### INSTRUCTIONS FOR THE TASK:
Only one span of the listing below is wanted: the lines from the one with "arguments and whether" through the one with "rewrite <- H1, <- H2.", reproduced exactly, both ends kept.

• • •

Lemma opened_new_db cfg env s :
  opened_new cfg env s ->
  db s = mkTx rb0 zero_state sb0 ib0 0 /\ inflight s = None /\ 0 < maxBytes s /\ 0 < maxRecords s
  /\ diskLimit s = 4 * maxBytes s + spoolDiskReserve /\ diskLimit s <= 2 ^ 63 - 1.
Proof.
  intros [Hdb H]. unfold OpenSpool in H. apply bind_ok in H as ([] & _ & H). cbv zeta in H.
  apply bind_ok in H as ([] & Hcap & H). apply bind_ok in H as ([] & _ & H).
  apply bind_ok in H as (l & _ & H). apply bind_ok in H as ([] & _ & H).
  rewrite Hdb in H. apply bind_ok in H as (st & Hst & H). injection Hst as <-.
  apply bind_ok in H as ([] & _ & H). apply bind_ok in H as ([] & _ & [= <-]).
  unfold guard_err in Hcap. destruct (_ <? _) eqn:E in Hcap; [done|]. apply Z.ltb_ge in E.
  cbn -[Z.pow Z.mul Z.quot defaultSpoolMaxBytes spoolDiskReserve defaultSpoolMaxRecords] in *.
  split_and!; try done.
  - destruct (Z.leb_spec (cfgMaxBytes cfg) 0); [done|lia].
  - destruct (Z.leb_spec (cfgMaxRecords cfg) 0); [done|lia].
  - revert E. generalize (if cfgMaxBytes cfg <=? 0 then defaultSpoolMaxBytes else cfgMaxBytes cfg).
    intros m E. change spoolDiskReserve with 8388608 in *.
    change ((2 ^ 63 - 1 - 8388608) ÷ 4) with 2305843009211596799 in E. lia.
Qed.

Lemma opened_new_inv cfg env s : opened_new cfg env s -> spool_inv s /\ ledger (db s) = 0.
Proof.
  intros H. destruct (opened_new_db _ _ _ H) as (E & Hf & Hb & Hr & _). rewrite E.
  split.
  - split; rewrite ?E; cbn; [|lia|lia|congruence]. split; split; unfold entries; cbn; rewrite ?rb0_empty;
      try done; [set_solver|lia| |].
    + intros id b Hb'. apply bk_get_spec in Hb'. rewrite sb0_empty in Hb'. set_solver.
    + intros n _. apply eq_None_not_Some. intros [b Hb']. apply bk_get_spec in Hb'.
      rewrite sb0_empty in Hb'. set_solver.
  - unfold ledger, drop_total. cbn. by rewrite sb0_empty.
Qed.

Lemma run_well cfg env s0 es s :
  opened_new cfg env s0 -> run s0 es s ->
  spool_inv s /\ ledger (db s) ≡64 sumZ balance es.
Proof.
  intros Ho Hr. induction Hr as [s|s es s1 e s2 _ IH Hs].
  - destruct (opened_new_inv _ _ _ Ho) as [Hi ->]. done.
  - destruct (IH Ho) as [Hi1 L1]. destruct (step_well _ _ _ Hi1 Hs) as [Hi2 L2]. split; [done|].
    rewrite L2, L1, sumZ_app. unfold sumZ at 3. cbn [foldr]. by rewrite Z.add_0_r.
Qed.

(** After any sequence of calls on a newly opened spool, with any
    arguments and whether or not they succeed, the stored counters equal what
    the bucket holds (records, encoded bytes, records above the cursor), both
    caps hold, and the cursor of an outstanding read lies between the acknowledged prefix and the last sequence issued. *)
Theorem spool_counters_invariant cfg env s0 es s :
  opened_new cfg env s0 -> run s0 es s ->
  Records (tState (db s)) = len (entries (db s))
  /\ Bytes (tState (db s)) = sumZ (fun p => entry_bytes p.2) (entries (db s))
  /\ Pending (tState (db s)) = len (pending_entries (db s))
  /\ len (entries (db s)) <= maxRecords s
  /\ sumZ (fun p => entry_bytes p.2) (entries (db s)) <= maxBytes s
  /\ (forall c, inflight s = Some c ->
        After (tState (db s)) <= cAfter c <= bk_sequence (tRecords (db s))).
Proof.
  intros Ho Hr. destruct (run_well _ _ _ _ _ Ho Hr) as [[[[H1 H2 H3 H4 H5] _] Hrec Hbyt Hc] _].
  rewrite <- H1, <- H2. split_and!; try done. rewrite H3. apply countb_filter. intros p. apply Z.ltb_lt.
Qed.
(* ===== verification/DurableWork.v ===== *)
(** * The durable work queue

    Models [internal/controlplane/durablework]: the records of
    [durable_work_items], the operations of the store as functions on the
    table, retry delays and stored error text, and workers that claim, extend,
    complete and fail records as a step relation. *)

From S2P Require Import Prelude GoText.

(** ** Records *)

Inductive WorkState : Type := StatePending | StateLeased | StateSucceeded | StateFailed | StateDead.

#[export] Instance WorkState_eq_dec : EqDecision WorkState.
Proof. solve_decision. Defined.

Definition DefaultAttemptLimit : Z := 10.
Definition DefaultBaseDelay : duration := 5 * second.
Definition DefaultMaxDelay : duration := 5 * minute.
Definition MaxLastErrorRunes : nat := 2048.

Record WorkRecord := mkWork {
  ID : string; Kind : string; DedupKey : string; ResourceType : string; ResourceID : string;
  State : WorkState; AttemptCount : Z; AttemptLimit : Z; OwnerID : string; OwnerEpoch : Z;
  LeaseExpiresAt : option time; LastError : string; AvailableAt : time; wPayload : string;
  CreatedAt : time; UpdatedAt : time; CompletedAt : option time;
}.

#[export] Instance WorkRecord_eta : Eta WorkRecord := fun r =>
  mkWork (ID r) (Kind r) (DedupKey r) (ResourceType r) (ResourceID r) (State r) (AttemptCount r) (AttemptLimit r)
    (OwnerID r) (OwnerEpoch r) (LeaseExpiresAt r) (LastError r) (AvailableAt r) (wPayload r) (CreatedAt r)
    (UpdatedAt r) (CompletedAt r).

#[export] Instance WorkRecord_eq_dec : EqDecision WorkRecord.
Proof. solve_decision. Defined.

Definition is_state (st : WorkState) (r : WorkRecord) : bool := bool_decide (State r = st).

Definition Terminal (r : WorkRecord) : bool :=
  match State r with StateSucceeded | StateFailed | StateDead => true | _ => false end.

Record EnqueueParams := mkEnqueue {
  epKind : string; epDedupKey : string; epResourceType : string; epResourceID : string;
  epPayload : string; epAttemptLimit : Z; epAvailableAt : time;
}.

Inductive WorkError : Type :=
| ErrInvalid (msg : string)
| ErrDuplicateID
| ErrLeaseLost (id owner : string) (epoch : Z).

• • •

### SOLUTION FOR THIS PROBLEM:
    arguments and whether or not they succeed, the stored counters equal what
    the bucket holds (records, encoded bytes, records above the cursor), both
    caps hold, and the cursor of an outstanding read lies between the acknowledged prefix and the last sequence issued. *)
Theorem spool_counters_invariant cfg env s0 es s :
  opened_new cfg env s0 -> run s0 es s ->
  Records (tState (db s)) = len (entries (db s))
  /\ Bytes (tState (db s)) = sumZ (fun p => entry_bytes p.2) (entries (db s))
  /\ Pending (tState (db s)) = len (pending_entries (db s))
  /\ len (entries (db s)) <= maxRecords s
  /\ sumZ (fun p => entry_bytes p.2) (entries (db s)) <= maxBytes s
  /\ (forall c, inflight s = Some c ->
        After (tState (db s)) <= cAfter c <= bk_sequence (tRecords (db s))).
Proof.
  intros Ho Hr. destruct (run_well _ _ _ _ _ Ho Hr) as [[[[H1 H2 H3 H4 H5] _] Hrec Hbyt Hc] _].
  rewrite <- H1, <- H2. split_and!; try done. rewrite H3. apply countb_filter. intros p. apply Z.ltb_lt.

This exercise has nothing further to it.